I've worked in a variety of industries ranging from Academics to Stock Photography and I while there are a few who will seek at the alleged "Alpha Male" the vast majority of real women don't care about trying to "bag the top of the heap". Quite frankly many of the men at the top of a hierarchy tend to think they can abuse this position to get what they want. Be it from women or those subordinate to themselves. Certainly not saying this is always the case, but I've had that sort of experience more than once. A male, in a position of authority trying to use it to get what HE wants rather than women pursuing him. Hell, I can think of a fair few guys that no one would touch at all, regardless of their position, who tried to use it anyway.

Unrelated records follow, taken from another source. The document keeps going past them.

(** The values of [errno.h] on the platforms the package supports. *)
Definition ENOMEM : Z := 12.
Definition EINVAL : Z := 22.
Definition EFBIG : Z := 27.
Definition EPROTO : Z := 100.

Inductive iperf_output_state :=
| IPERF_OUTPUT_MISSING | IPERF_OUTPUT_COMPLETE | IPERF_OUTPUT_TRUNCATED
| IPERF_OUTPUT_DISCARDED | IPERF_OUTPUT_INVALID.

Inductive iperf_output_format := IPERF_OUTPUT_NONE | IPERF_OUTPUT_TEXT | IPERF_OUTPUT_JSON.

Inductive iperf_output_reason :=
| IPERF_OUTPUT_REASON_NONE | IPERF_OUTPUT_BYTE_LIMIT | IPERF_OUTPUT_NODE_LIMIT
| IPERF_OUTPUT_DEPTH_LIMIT | IPERF_OUTPUT_INVALID_DATA | IPERF_OUTPUT_ALLOCATION_FAILURE
| IPERF_OUTPUT_READ_FAILURE.

#[global] Instance output_state_eq_dec : EqDecision iperf_output_state.
Proof. solve_decision. Defined.
#[global] Instance output_format_eq_dec : EqDecision iperf_output_format.
Proof. solve_decision. Defined.
#[global] Instance output_reason_eq_dec : EqDecision iperf_output_reason.
Proof. solve_decision. Defined.

Record iperf_server_output := mk_output {
  out_value : option cbuf;
  out_length : Z;
  observed_bytes : Z;
  out_state : iperf_output_state;
  out_format : iperf_output_format;
  out_reason : iperf_output_reason;
  observed_bytes_complete : Z }.

Record iperf_result_read_metrics := mk_metrics {
  bytes_read : Z;
  core_json_bytes : Z;
  core_values : Z;
  maximum_depth : Z;
  peak_buffer_capacity : Z }.

Inductive capture_mode := DISCARD | CORE | OUTPUT_JSON.
#[global] Instance capture_eq_dec : EqDecision capture_mode.
Proof. solve_decision. Defined.

(** What one call of the read callback does: its new context, its return value,
    [errno] after it, and the bytes it stored. *)
Record read_result (Ctx : Type) := mk_read {
  r_ctx : Ctx;
  r_n : Z;
  r_errno : Z;
  r_bytes : list Z }.
Arguments mk_read {Ctx}.
Arguments r_ctx {Ctx}.
Arguments r_n {Ctx}.
Arguments r_errno {Ctx}.
Arguments r_bytes {Ctx}.

Module Scanner.
Section Parser.
Context {Ctx : Type}.

(** [struct parser].  [allocs] are the outcomes of the coming calls of
    [malloc] (success once the list is exhausted); [errno] is the C global. *)
Record parser := mk_parser {
  context : Ctx;
  remaining : Z;
  input : list Z;
  cursor : Z;
  available : Z;
  core : cbuf;
  core_length : Z;
  limit : Z;
  capture : capture_mode;
  output : iperf_server_output;
  metrics : iperf_result_read_metrics;
  values : Z;
  output_values : Z;
  error : Z;
  errno : Z;
  allocs : list bool }.

Definition set_capture (c : capture_mode) (p : parser) : parser :=
  mk_parser (context p) (remaining p) (input p) (cursor p) (available p) (core p) (core_length p)
    (limit p) c (output p) (metrics p) (values p) (output_values p) (error p) (errno p) (allocs p).
Definition set_output (o : iperf_server_output) (p : parser) : parser :=
  mk_parser (context p) (remaining p) (input p) (cursor p) (available p) (core p) (core_length p)
    (limit p) (capture p) o (metrics p) (values p) (output_values p) (error p) (errno p) (allocs p).
Definition set_metrics (m : iperf_result_read_metrics) (p : parser) : parser :=
  mk_parser (context p) (remaining p) (input p) (cursor p) (available p) (core p) (core_length p)
    (limit p) (capture p) (output p) m (values p) (output_values p) (error p) (errno p) (allocs p).
Definition set_values (v : Z) (p : parser) : parser :=
  mk_parser (context p) (remaining p) (input p) (cursor p) (available p) (core p) (core_length p)
    (limit p) (capture p) (output p) (metrics p) v (output_values p) (error p) (errno p) (allocs p).
Definition set_output_values (v : Z) (p : parser) : parser :=
  mk_parser (context p) (remaining p) (input p) (cursor p) (available p) (core p) (core_length p)
    (limit p) (capture p) (output p) (metrics p) (values p) v (error p) (errno p) (allocs p).
Definition set_parser_error (e : Z) (p : parser) : parser :=
  mk_parser (context p) (remaining p) (input p) (cursor p) (available p) (core p) (core_length p)
    (limit p) (capture p) (output p) (metrics p) (values p) (output_values p) e (errno p) (allocs p).
Definition set_cursor (c : Z) (p : parser) : parser :=
  mk_parser (context p) (remaining p) (input p) c (available p) (core p) (core_length p)
    (limit p) (capture p) (output p) (metrics p) (values p) (output_values p) (error p) (errno p) (allocs p).
Definition set_core (b : cbuf) (l : Z) (p : parser) : parser :=
  mk_parser (context p) (remaining p) (input p) (cursor p) (available p) b l
    (limit p) (capture p) (output p) (metrics p) (values p) (output_values p) (error p) (errno p) (allocs p).
Definition set_allocs (a : list bool) (p : parser) : parser :=
  mk_parser (context p) (remaining p) (input p) (cursor p) (available p) (core p) (core_length p)
    (limit p) (capture p) (output p) (metrics p) (values p) (output_values p) (error p) (errno p) a.
(** The effect of the callback on its context and [errno]. *)
Definition set_context (c : Ctx) (e : Z) (p : parser) : parser :=
  mk_parser c (remaining p) (input p) (cursor p) (available p) (core p) (core_length p)
    (limit p) (capture p) (output p) (metrics p) (values p) (output_values p) (error p) e (allocs p).
(** A new chunk in the input buffer. *)
Definition set_chunk (r : Z) (bs : list Z) (n : Z) (p : parser) : parser :=
  mk_parser (context p) r bs 0 n (core p) (core_length p)
    (limit p) (capture p) (output p) (metrics p) (values p) (output_values p) (error p) (errno p) (allocs p).

Definition PM := CM parser.

(** [struct decoded]; [key] is the caller's array of 128 bytes, or NULL. *)
Record decoded := mk_decoded {
  key : option cbuf;
  dlength : Z;
  output_text : bool;
  is_key : bool }.

Definition empty_output : iperf_server_output :=
  mk_output None 0 0 IPERF_OUTPUT_MISSING IPERF_OUTPUT_NONE IPERF_OUTPUT_REASON_NONE 0.

(** [free] and [memset]. *)
Definition iperf_clear_server_output (o : iperf_server_output) : iperf_server_output := empty_output.

(** ** Reading and emitting bytes *)

Context (read : Ctx -> Z -> read_result Ctx).

Definition fail (e : Z) : PM bool :=
  modify (fun p => if error p =? 0 then set_parser_error e p else p) ;;;
  ret false.

(** [p->input[p->cursor]] *)
Definition at_cursor : PM Z := fun p =>
  match input p !! Z.to_nat (cursor p) with
  | Some c => Ret (c, p)
  | None => UB
  end.

Definition peek : PM Z :=
  p <- get ;;
  if negb (error p =? 0) then ret (-1)
  else if cursor p =? available p then
    if remaining p =? 0 then ret (-1)
    else
      let count := if remaining p <? 4096 then remaining p else 4096 in
      let r := read (context p) count in
      modify (set_context (r_ctx r) (r_errno r)) ;;;
      if (r_n r <=? 0) || (count <? r_n r) then
        fail (if (r_n r <? 0) && negb (r_errno r =? 0) then r_errno r else EPROTO) ;;;
        ret (-1)
      else
        modify (fun p => set_metrics
          (mk_metrics (u64 (bytes_read (metrics p) + r_n r)) (core_json_bytes (metrics p))
             (core_values (metrics p)) (maximum_depth (metrics p)) (peak_buffer_capacity (metrics p)))
          (set_chunk (u32 (remaining p - r_n r)) (r_bytes r) (r_n r) p)) ;;;
        at_cursor
  else at_cursor.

Again, that doesn't mean all men who have authority are bastards about it.
 

Frank_vinmg

New member
Nov 23, 2009
2
0
0
I don't normally post on forums, so pardon my awkwardness. I just wanted had to comment on Hardkorsb?s comment farther up the page. FieryTrainWreck, your responce was so great I just had to say something, very well put! That was a great response. That will be all, sorry for not adding anything to the discussion.
 

Insanum

The Basement Caretaker.
May 26, 2009
4,452
0
0
This is a thread made for BonsaiK's Scientific responses methinks.

But, The way i see it, In laymans terms - Women like power. A man with power gives off the impression he's "Going somewhere" - Take your job for example - Your supervisor has more chance of becoming a store manager before you, because they're a manager.

Women are drawn to power as it's technically[/I] a sign of dominance, And its also a sign of responsibility. Two things women are attracted to, as on a subconcious level those two aspects of a person are attractive qualities to pass onto children. (Dominance more in the "Alpha-male" sense, not the controlling sense)

Frank_vinmg said:
I don't normally post on forums, so pardon my awkwardness. I just wanted had to comment on Hardkorsb?s comment farther up the page. FieryTrainWreck, your was so great I just had to well put I just had to say something. That was a great response. That will be all, sorry for not adding anything to the discussion.
Well let me be the first person to say: Welcome to the escapist forums. We're a mad bunch, But you'll love it here!

Also, If you quote the comment(s) in question it notifies the poster that you've mentioned them (in a similar way to this post).

Hope you enjoy your torture time here, And remember; for your own saftey, Stay out of the basement.
 

2012 Wont Happen

New member
Aug 12, 2009
4,286
0
0
I think a better theory is this:

All people, male or female, have a marked propensity to try to affiliate themselves with a person of authority. They do this in the way that they find to be the most efficient and effective. Many times, this results in women becoming romantically involved with straight males in a position of authority, because it is the best way that they see to become affiliated with that authority.

Its not just women that want to be with the authority figures, they just have an easier time at getting what they want.